RECORDS PROVIDED
(** A read of one byte that the codec refuses ends the listener. *)
Lemma listener_closes_port_witness :
  (device_listener ascii true
     [Line gravity_line; Line [Byte.x80]; Line gravity_line]).2 = Uncaught ∧
  closes (device_listener ascii true
            [Line gravity_line; Line [Byte.x80]; Line gravity_line]).1 = 0 ∧
  data_lines (device_listener ascii true
                [Line gravity_line; Line [Byte.x80]; Line gravity_line]).1
    = [[36; 71; 44; 49]%N].
Proof.
  pose proof (listener_closes_port ascii
                [Line gravity_line; Line [Byte.x80]; Line gravity_line])
    as (Hshape & _ & _ & Hun & _).
  assert ((device_listener ascii true
             [Line gravity_line; Line [Byte.x80]; Line gravity_line]).2
          = Uncaught) as Hcode.
  { apply Hun. exists [Line gravity_line], [Byte.x80], [Line gravity_line].
    split_and!; reflexivity. }
  split; [exact Hcode|]. rewrite Hcode in Hshape.
  split; [exact Hshape|reflexivity].
Defined.

End Listener.

(** ** The LED thread: [SerialLogger.led_signaler]
    (SerialLogger.py, 168-208) *)

Module LedSignaler.

(** The pins of the three LEDs (SerialLogger.py, 67-69). *)
Definition data_led : nat := 16.
Definition usb_led : nat := 18.
Definition aux_led : nat := 15.

Definition outputs : list nat := [data_led; usb_led; aux_led].

(** The three events as one pass of the loop finds them. *)
Record Signals := mkSignals {
  usb_signal : bool;
  data_signal : bool;
  err_signal : bool
}.

(** What the thread does to the GPIO module, the data signal and the log
    (the sleeps between two writes are left out). *)
Inductive Op :=
| Setwarnings
| Setmode
| Setup (pin : nat)
| Output (pin : nat) (value : bool)
| ClearData
| Cleanup
| LogWarning
| LogInfo.

#[local] Instance Op_eq_dec : EqDecision Op.
Proof. solve_decision. Defined.

(** [blink_led] (lines 176-183) *)
Definition blink_led (pin : nat) : list Op :=
  [Output pin true; Output pin false].

(** Lines 173-174 and 185-188 *)
Definition startup : list Op :=
  [Setwarnings; Setmode] ++ flat_map (λ pin, Setup pin :: blink_led pin) outputs.

(** One pass of the loop (lines 191-202). *)
Definition pass (s : Signals) : list Op :=
  (if usb_signal s then blink_led usb_led
   else if data_signal s then blink_led data_led ++ [ClearData]
   else [])
  ++ [Output aux_led (err_signal s)].

(** The thread up to the end of its last pass. *)
Definition running (seen : list Signals) : list Op :=
  startup ++ flat_map pass seen.

(** [led_signaler] (lines 168-208). [gpio]: the GPIO module could be
    imported; [seen]: what the passes made before the exit signal is set
    find. The result is [1] without the module and [None] otherwise; the
    calls into the GPIO module are taken to return. *)
Definition led_signaler (gpio : bool) (seen : list Signals)
  : list Op * option Z :=
  if gpio then
    (running seen ++ ((λ pin, Output pin false) <$> outputs)
       ++ [Cleanup; LogInfo], None)
  else ([LogWarning], Some 1%Z).

(** The level each pin was last driven to. *)
Definition drive (pins : gmap nat bool) (op : Op) : gmap nat bool :=
  match op with
  | Output pin value => <[pin := value]> pins
  | _ => pins
  end.

Definition levels (ops : list Op) : gmap nat bool := foldl drive ∅ ops.

Definition count (op : Op) (ops : list Op) : nat :=
  length (List.filter (λ o, bool_decide (o = op)) ops).

Definition lit (aux : bool) : gmap nat bool :=
  {[ data_led := false; usb_led := false; aux_led := aux ]}.

Lemma drive_pass s aux : foldl drive (lit aux) (pass s) = lit (err_signal s).
Proof. destruct s as [[] [] []], aux; vm_compute; reflexivity. Qed.

Lemma last_err s rest aux :
  default aux (err_signal <$> last (s :: rest)) =
  default (err_signal s) (err_signal <$> last rest).
Proof. rewrite last_cons. by destruct (last rest). Qed.

Lemma drive_passes seen : ∀ aux,
  foldl drive (lit aux) (flat_map pass seen) =
  lit (default aux (err_signal <$> last seen)).
Proof.
  induction seen as [|s rest IH]; intros aux; [done|].
  cbn [flat_map]. rewrite foldl_app, drive_pass, IH. by rewrite last_err.
Qed.

(** X21. After the start-up blinks and after every pass of the loop the
    data and USB LEDs are off and the auxiliary LED shows the error signal
    as the last pass found it (off before the first pass); when the thread
    ends all three LEDs are off, and no other pin was ever driven. *)
Theorem led_levels (seen : list Signals) :
  levels (running seen) =
    {[ data_led := false; usb_led := false;
       aux_led := default false (err_signal <$> last seen) ]} ∧
  levels (led_signaler true seen).1 =
    {[ data_led := false; usb_led := false; aux_led := false ]}.
Proof.
  assert (levels (running seen) =
          lit (default false (err_signal <$> last seen))) as H.
  { unfold levels, running. rewrite foldl_app.
    assert (foldl drive ∅ startup = lit false) as -> by (vm_compute; reflexivity).
    apply drive_passes. }
  split; [exact H|].
  unfold led_signaler, levels. cbn [fst]. rewrite foldl_app.
  fold (levels (running seen)). rewrite H.
  destruct (default false (err_signal <$> last seen)); vm_compute; reflexivity.
Qed.

Lemma count_app op l1 l2 : count op (l1 ++ l2) = count op l1 + count op l2.
Proof. unfold count. by rewrite List.filter_app, length_app. Qed.

Lemma count_passes seen :
  count ClearData (flat_map pass seen) =
    length (List.filter (λ s, negb (usb_signal s) && data_signal s) seen) ∧
  count (Output data_led true) (flat_map pass seen) =
    length (List.filter (λ s, negb (usb_signal s) && data_signal s) seen) ∧
  count (Output usb_led true) (flat_map pass seen) =
    length (List.filter usb_signal seen).
Proof.
  induction seen as [|s rest (IH1 & IH2 & IH3)]; [done|].
  cbn [flat_map List.filter]. rewrite !count_app, IH1, IH2, IH3.
  destruct s as [[] [] []]; done.
Qed.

TASK STATEMENT
The full set of records above is to be printed exactly as it appears.

SOLUTION BELOW
(** A read of one byte that the codec refuses ends the listener. *)
Lemma listener_closes_port_witness :
  (device_listener ascii true
     [Line gravity_line; Line [Byte.x80]; Line gravity_line]).2 = Uncaught ∧
  closes (device_listener ascii true
            [Line gravity_line; Line [Byte.x80]; Line gravity_line]).1 = 0 ∧
  data_lines (device_listener ascii true
                [Line gravity_line; Line [Byte.x80]; Line gravity_line]).1
    = [[36; 71; 44; 49]%N].
Proof.
  pose proof (listener_closes_port ascii
                [Line gravity_line; Line [Byte.x80]; Line gravity_line])
    as (Hshape & _ & _ & Hun & _).
  assert ((device_listener ascii true
             [Line gravity_line; Line [Byte.x80]; Line gravity_line]).2
          = Uncaught) as Hcode.
  { apply Hun. exists [Line gravity_line], [Byte.x80], [Line gravity_line].
    split_and!; reflexivity. }
  split; [exact Hcode|]. rewrite Hcode in Hshape.
  split; [exact Hshape|reflexivity].
Defined.

End Listener.

(** ** The LED thread: [SerialLogger.led_signaler]
    (SerialLogger.py, 168-208) *)

Module LedSignaler.

(** The pins of the three LEDs (SerialLogger.py, 67-69). *)
Definition data_led : nat := 16.
Definition usb_led : nat := 18.
Definition aux_led : nat := 15.

Definition outputs : list nat := [data_led; usb_led; aux_led].

(** The three events as one pass of the loop finds them. *)
Record Signals := mkSignals {
  usb_signal : bool;
  data_signal : bool;
  err_signal : bool
}.

(** What the thread does to the GPIO module, the data signal and the log
    (the sleeps between two writes are left out). *)
Inductive Op :=
| Setwarnings
| Setmode
| Setup (pin : nat)
| Output (pin : nat) (value : bool)
| ClearData
| Cleanup
| LogWarning
| LogInfo.

#[local] Instance Op_eq_dec : EqDecision Op.
Proof. solve_decision. Defined.

(** [blink_led] (lines 176-183) *)
Definition blink_led (pin : nat) : list Op :=
  [Output pin true; Output pin false].

(** Lines 173-174 and 185-188 *)
Definition startup : list Op :=
  [Setwarnings; Setmode] ++ flat_map (λ pin, Setup pin :: blink_led pin) outputs.

(** One pass of the loop (lines 191-202). *)
Definition pass (s : Signals) : list Op :=
  (if usb_signal s then blink_led usb_led
   else if data_signal s then blink_led data_led ++ [ClearData]
   else [])
  ++ [Output aux_led (err_signal s)].

(** The thread up to the end of its last pass. *)
Definition running (seen : list Signals) : list Op :=
  startup ++ flat_map pass seen.

(** [led_signaler] (lines 168-208). [gpio]: the GPIO module could be
    imported; [seen]: what the passes made before the exit signal is set
    find. The result is [1] without the module and [None] otherwise; the
    calls into the GPIO module are taken to return. *)
Definition led_signaler (gpio : bool) (seen : list Signals)
  : list Op * option Z :=
  if gpio then
    (running seen ++ ((λ pin, Output pin false) <$> outputs)
       ++ [Cleanup; LogInfo], None)
  else ([LogWarning], Some 1%Z).

(** The level each pin was last driven to. *)
Definition drive (pins : gmap nat bool) (op : Op) : gmap nat bool :=
  match op with
  | Output pin value => <[pin := value]> pins
  | _ => pins
  end.

Definition levels (ops : list Op) : gmap nat bool := foldl drive ∅ ops.

Definition count (op : Op) (ops : list Op) : nat :=
  length (List.filter (λ o, bool_decide (o = op)) ops).

Definition lit (aux : bool) : gmap nat bool :=
  {[ data_led := false; usb_led := false; aux_led := aux ]}.

Lemma drive_pass s aux : foldl drive (lit aux) (pass s) = lit (err_signal s).
Proof. destruct s as [[] [] []], aux; vm_compute; reflexivity. Qed.

Lemma last_err s rest aux :
  default aux (err_signal <$> last (s :: rest)) =
  default (err_signal s) (err_signal <$> last rest).
Proof. rewrite last_cons. by destruct (last rest). Qed.

Lemma drive_passes seen : ∀ aux,
  foldl drive (lit aux) (flat_map pass seen) =
  lit (default aux (err_signal <$> last seen)).
Proof.
  induction seen as [|s rest IH]; intros aux; [done|].
  cbn [flat_map]. rewrite foldl_app, drive_pass, IH. by rewrite last_err.
Qed.

(** X21. After the start-up blinks and after every pass of the loop the
    data and USB LEDs are off and the auxiliary LED shows the error signal
    as the last pass found it (off before the first pass); when the thread
    ends all three LEDs are off, and no other pin was ever driven. *)
Theorem led_levels (seen : list Signals) :
  levels (running seen) =
    {[ data_led := false; usb_led := false;
       aux_led := default false (err_signal <$> last seen) ]} ∧
  levels (led_signaler true seen).1 =
    {[ data_led := false; usb_led := false; aux_led := false ]}.
Proof.
  assert (levels (running seen) =
          lit (default false (err_signal <$> last seen))) as H.
  { unfold levels, running. rewrite foldl_app.
    assert (foldl drive ∅ startup = lit false) as -> by (vm_compute; reflexivity).
    apply drive_passes. }
  split; [exact H|].
  unfold led_signaler, levels. cbn [fst]. rewrite foldl_app.
  fold (levels (running seen)). rewrite H.
  destruct (default false (err_signal <$> last seen)); vm_compute; reflexivity.
Qed.

Lemma count_app op l1 l2 : count op (l1 ++ l2) = count op l1 + count op l2.
Proof. unfold count. by rewrite List.filter_app, length_app. Qed.

Lemma count_passes seen :
  count ClearData (flat_map pass seen) =
    length (List.filter (λ s, negb (usb_signal s) && data_signal s) seen) ∧
  count (Output data_led true) (flat_map pass seen) =
    length (List.filter (λ s, negb (usb_signal s) && data_signal s) seen) ∧
  count (Output usb_led true) (flat_map pass seen) =
    length (List.filter usb_signal seen).
Proof.
  induction seen as [|s rest (IH1 & IH2 & IH3)]; [done|].
  cbn [flat_map List.filter]. rewrite !count_app, IH1, IH2, IH3.
  destruct s as [[] [] []]; done.
Qed.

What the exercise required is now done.